The model’s output reflects histopathological features known to be associated with the tumor biology. The structural pattern is currently the most important factor in the histological subtyping of LUAD9. The HR group showed not only significantly higher proportions of PD and CGP components, but also more complex pattern in representative image patches than the LR group. Enlarged and pleomorphic nuclei in the HR patches are consistent with previous studies, which showed that nuclear size is more significantly associated with the prognosis than the nuclear to cytoplasm ratio (N/C ratio) in LUAD30,31. In addition, we showed various histopathologic parameters like STAS, pleural invasion, and LVI were significantly associated with the HR group, although they might not be reflected in the patch-level evaluation of the model because they are usually observed in sparsely scattered areas around the tumor border. It suggests that the HR group has aggressive phenotype.

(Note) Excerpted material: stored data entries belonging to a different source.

(** What happens to the progress of a replica in good order: items are published
    that are complete where they were taken; commands are applied; a region merges,
    with the source's own safe timestamp; a witness, a snapshot or a merge pauses
    and resumes it. *)
Inductive rp_step : RegionReadProgress -> RegionReadProgress -> Prop :=
| step_publish rp idx ts now :
    complete history idx ts -> in_order rp idx ts ->
    rp_step rp (update_safe_ts_with_time rp idx ts now)
| step_consume rp info now same rp' events :
    (forall rs, li_read_state info = Some rs ->
       complete history (rs_idx rs) (rs_ts rs) /\ in_order rp (rs_idx rs) (rs_ts rs)) ->
    consume_leader_info rp info now = (same, rp', events) -> rp_step rp rp'
| step_apply rp applied rp' events :
    no_join history (applied_index (core rp)) applied ->
    RegionReadProgress_update_applied (E := Empty_set) rp applied = Ok (rp', events) -> rp_step rp rp'
| step_merge rp source m rp' events :
    no_join history (applied_index (core rp)) (m - 1) ->
    (forall h, h ∈ history -> h_joined h = m -> h_commit_ts h <= source -> h_index h <= m) ->
    (discard (core rp) = true -> forall h, h ∈ history -> h_joined h <> m) ->
    RegionReadProgress_merge_safe_ts (E := Empty_set) rp source m = Ok (rp', events) -> rp_step rp rp'
| step_leader rp id term region : rp_step rp (update_leader_info rp id term region)
| step_pause rp : rp_step rp (RegionReadProgress_pause rp)
| step_discard rp : rp_step rp (RegionReadProgress_discard rp)
| step_resume rp : rp_step rp (RegionReadProgress_resume rp).

Record core_inv (c : RegionReadProgressCore) : Prop := {
  ci_read : complete history (applied_index c) (rs_ts (read_state c));
  ci_pending : pending_ok (applied_index c) (pending_items c);
  ci_items : Forall (fun i => complete history (rs_idx i) (rs_ts i)) (pending_items c);
  ci_merge : last_merge_index c <= applied_index c;
  ci_joined : forall h, h ∈ history -> h_joined h <= applied_index c -> h_joined h <= last_merge_index c
}.

Record rp_inv (rp : RegionReadProgress) : Prop := {
  ri_core : core_inv (core rp);
  ri_safe : complete history (applied_index (core rp)) (safe_ts rp);
  ri_running : pause (core rp) = false -> safe_ts rp <= rs_ts (read_state (core rp));
  ri_paused : pause (core rp) = true -> discard (core rp) = false -> safe_ts rp = 0;
  ri_discard : discard (core rp) = true -> pause (core rp) = true
}.

Hypothesis history_positive : forall h, h ∈ history -> 0 < h_commit_ts h.

Lemma complete_zero idx : complete history idx 0.
Proof. intros h Hh _ Hts. specialize (history_positive h Hh). lia. Qed.

Lemma complete_upto_below j idx ts ts' :
  complete_upto history j idx ts -> ts' <= ts -> complete_upto history j idx ts'.
Proof. intros Hc Hle h Hh Hj Hts. apply Hc; [done|done|lia]. Qed.

Lemma complete_extend idx ts j idx' :
  complete history idx ts -> no_join history idx j -> idx <= idx' -> complete_upto history j idx' ts.
Proof.
  intros Hc Hn Hle h Hh Hj Hts. destruct (Z.le_gt_cases (h_joined h) idx) as [H|H].
  - specialize (Hc h Hh H Hts). lia.
  - destruct (Hn h Hh). lia.
Qed.

Lemma no_join_weaken from to from' to' :
  no_join history from to -> from <= from' -> to' <= to -> no_join history from' to'.
Proof. intros Hn H1 H2 h Hh Hj. apply (Hn h Hh). lia. Qed.

Lemma item_complete from j applied i :
  no_join history from j -> from < rs_idx i <= applied -> complete history (rs_idx i) (rs_ts i) ->
  complete_upto history j applied (rs_ts i).
Proof.
  intros Hn Hi Hc. apply (complete_extend (rs_idx i)); [done| |lia].
  by apply (no_join_weaken from j); [|lia|].
Qed.

(** What a method of the core returns: the new timestamp, or nothing if it has not
    fallen. *)
Definition reports (r : option u64) (c c' : RegionReadProgressCore) : Prop :=
  (forall ts, r = Some ts -> rs_ts (read_state c') = ts)
  /\ (r = None -> rs_ts (read_state c) <= rs_ts (read_state c')).

Definition same_flags (c c' : RegionReadProgressCore) : Prop := pause c' = pause c /\ discard c' = discard c.

Lemma Core_update_applied_spec j c applied r c' :
  core_inv c -> no_join history (applied_index c) j -> j <= applied ->
  Core_update_applied (E := Empty_set) c applied = Ok (r, c') ->
  applied_index c <= applied /\ applied_index c' = applied /\ last_merge_index c' = last_merge_index c
  /\ complete_upto history j applied (rs_ts (read_state c'))
  /\ pending_ok applied (pending_items c')
  /\ Forall (fun i => complete history (rs_idx i) (rs_ts i)) (pending_items c')
  /\ same_flags c c' /\ reports r c c' /\ rs_ts (read_state c) <= rs_ts (read_state c').
Proof.
  intros [Hr [Hs Hgt] Hi _ _] Hn Hj. unfold Core_update_applied. cbn.
  destruct (Z.leb_spec (applied_index c) applied) as [Hle|]; cbn; [|done].
  destruct (consume_pending _ _ _) as [left st'] eqn:Hc. cbn.
  apply consume_pending_spec in Hc as (taken & Heq & Ht & Hl & Hst & Hmono & _); [|done].
  rewrite Heq in Hi, Hgt. apply Forall_app in Hi as [Hi1 Hi2], Hgt as [Hgt1 _].
  assert (complete_upto history j applied (rs_ts (read_state c))) as Hold.
  { by apply (complete_extend (applied_index c)). }
  assert (complete_upto history j applied (rs_ts st')) as Hnew.
  { destruct Hst as [-> | Hin]; [done|]. rewrite Forall_forall in Hi1, Hgt1, Ht.
    apply (item_complete (applied_index c)); [done| |by apply Hi1].
    specialize (Hgt1 _ Hin). specialize (Ht _ Hin). cbn in *. lia. }
  destruct (Z.ltb_spec (rs_ts (read_state c)) (rs_ts st')); intros [= <- <-]; cbn.
  - split_and!; try done. split; [by intros ? [= <-]|done].
  - by split_and!.
Qed.

Lemma Core_push_back_pending c i applied :
  pending_ok applied (pending_items c) -> applied < rs_idx i ->
  (forall p, last (pending_items c) = Some p -> item_lt p i) ->
  pending_ok applied (pending_items (Core_push_back c i))
  /\ forall P : ReadState -> Prop, Forall P (pending_items c) -> P i -> Forall P (pending_items (Core_push_back c i)).
Proof.
  intros Hok Hi Hlast. unfold Core_push_back. cbn.
  set (items := if _ : bool then _ else _).
  assert (sublist items (pending_items c)) as Hsub.
  { subst items. case_match; [apply retain_alternate_sublist|done]. }
  split.
  - apply pending_ok_snoc; [by eapply pending_ok_sublist|done|].
    eapply sublist_Forall; [done|]. apply above_last; [apply Hok|done].
  - intros P HP Hpi. apply Forall_app_2; [by eapply sublist_Forall|by constructor].
Qed.

Lemma Core_update_safe_ts_spec c idx ts now r c' :
  core_inv c -> complete history idx ts ->
  (forall p, last (pending_items c) = Some p -> applied_index c < idx -> rs_ts p < ts -> no_join history idx (rs_idx p)) ->
  Core_update_safe_ts c idx ts now = (r, c') ->
  core_inv c' /\ applied_index c' = applied_index c /\ same_flags c c' /\ reports r c c'.
Proof.
  intros Hc Hts Hord. unfold Core_update_safe_ts.
  set (c0 := if later_instant _ _ then _ else _).
  assert (core_inv c0 /\ applied_index c0 = applied_index c /\ same_flags c c0
          /\ rs_ts (read_state c0) = rs_ts (read_state c) /\ pending_items c0 = pending_items c)
    as (Hi & Ha & [Hp Hd] & Hr & Hpi).
  { subst c0. case_match; [|done]. by destruct Hc. }
  clearbody c0. unfold same_flags, reports. rewrite <-Hpi, <-Ha in Hord. rewrite <-Ha, <-Hp, <-Hd, <-Hr.
  clear Hc Ha Hp Hd Hr Hpi c.
  destruct Hi as [Hread Hpend Hitems Hmerge Hjoin].
  destruct (Z.ltb_spec idx (last_merge_index c0)); [intros [= <- <-]; by split_and!|].
  destruct (Z.leb_spec idx (applied_index c0)) as [Hle|Hgt].
  - destruct (Z.ltb_spec (rs_ts (read_state c0)) ts); intros [= <- <-]; [|by split_and!].
    split_and!; try done; [|by intros ? [= <-]]. split; try done. cbn.
    apply (complete_extend idx); [done| |done]. intros h Hh Hj. specialize (Hjoin h Hh). lia.
  - assert ((forall p, last (pending_items c0) = Some p -> item_lt p {| rs_idx := idx; rs_ts := ts |}) ->
      core_inv (Core_push_back c0 {| rs_idx := idx; rs_ts := ts |})) as Hpush.
    { intros Hlast. destruct (Core_push_back_pending c0 (Build_ReadState idx ts) (applied_index c0) Hpend Hgt Hlast) as [H1 H2].
      split; try done. by apply H2. }
    destruct (last (pending_items c0)) as [p|] eqn:Hlast.
    + destruct (Z.leb_spec ts (rs_ts p)); [intros [= <- <-]; by split_and!|].
      destruct (Z.leb_spec idx (rs_idx p)); intros [= <- <-]; split_and!; try done.
      * apply last_Some in Hlast as [l Hl]. rewrite Hl in *. rewrite removelast_last.
        apply Forall_app in Hitems as [Hl1 _].
        split; try done; cbn; rewrite ?Hl; [by apply (pending_ok_raise _ l p)|].
        apply Forall_app_2; [done|]. apply Forall_singleton. cbn.
        apply (complete_extend idx); [done| |done]. by apply Hord.
      * apply Hpush. by intros q [= <-].
    + intros [= <- <-]. split_and!; try done. by apply Hpush.
Qed.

Detection of genomic alterations of LUAD by the DL-based model has been successful in previous studies19,32. Our study also showed biological feature reflected by the model was its association with TP53 alterations33,34. TP53 are tumor suppressor genes, and its mutations are known to be associated with tumor progression and poor prognosis33,34. From the perspective of the tumor immune microenvironment, TP53 alterations in LUAD have been reported to be associated with high infiltration of M0 macrophages and an immunosuppressive environment, along with KRAS mutations35,36. These cases may have a high potential for the effectiveness of immune checkpoint inhibitors (ICIs). If the present model is tuned to more accurately predict TP53 gene mutations, it could serve as a valuable screening test for selectively applying adjuvant ICI treatment, such as PD-L1 inhibitors in LUAD patients who have undergone partial resection at the early stages of TP53 gene alterations.

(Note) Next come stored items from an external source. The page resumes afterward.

Lemma resolve_positive {E} txn_status r rrp m now source x :
  stopped r = false -> resolve (E := E) txn_status r rrp m now source = Ok x ->
  forall start_ts mc, is_Some (large_txns r !! start_ts) -> lookup_min_commit_ts txn_status start_ts = Some mc -> 0 < mc.
Proof.
  unfold resolve, oldest_transaction. intros -> H st mc [tl Hst%elem_of_map_to_list] Hmc.
  destruct (ongoing_large_txns txn_status (map_to_list (large_txns r))) as [l| |] eqn:Hl; [|done..].
  exact (ongoing_positive _ _ _ Hl (st, tl) mc Hst Hmc).
Qed.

This study and previous studies17,18 demonstrated the potential of DL-based risk prediction of LUAD using histopathological images. This study lies in the utilization of actual patient data, serving as the direct application target for the developed model, employing various DL architectures, and notably enhancing predictive power through the application of MIL. Moreover, the study not only confirmed the model's emphasis on distinguishing HR and LR recurrence groups by comparing detailed interpretations of a specialized pulmonary pathologist and various cancer genetic variations but also elucidated the model's specific interpretability by highlighting its correlation with various histopathological findings and genetic changes currently crucial in LUAD pathology interpretation. The results from DL-based models were good but still suboptimal for clinical practice use. Insufficient data size, heterogenous histology of LUAD, confounding elements including epithelioid macrophages or lack of optimized DL architecture could limit the performance of histopathologic models. However, a study from the IASLC group showed that the power of histologic characteristics as a tool for prognosis prediction is limited9. A critical improvement could be achieved by a multidisciplinary approach, including clinical and genetic data along with histological features. Several studies have attempted such an approach37,38, but they did not fully integrate pathological images into their models. Further studies are warranted.

In conclusion, the DL model showed good performance in recurrence prediction by analyzing histopathological images. The predicted risk group was associated with aggressive biological features. The model can provide useful information for the risk stratification and the selection of treatment of LUAD.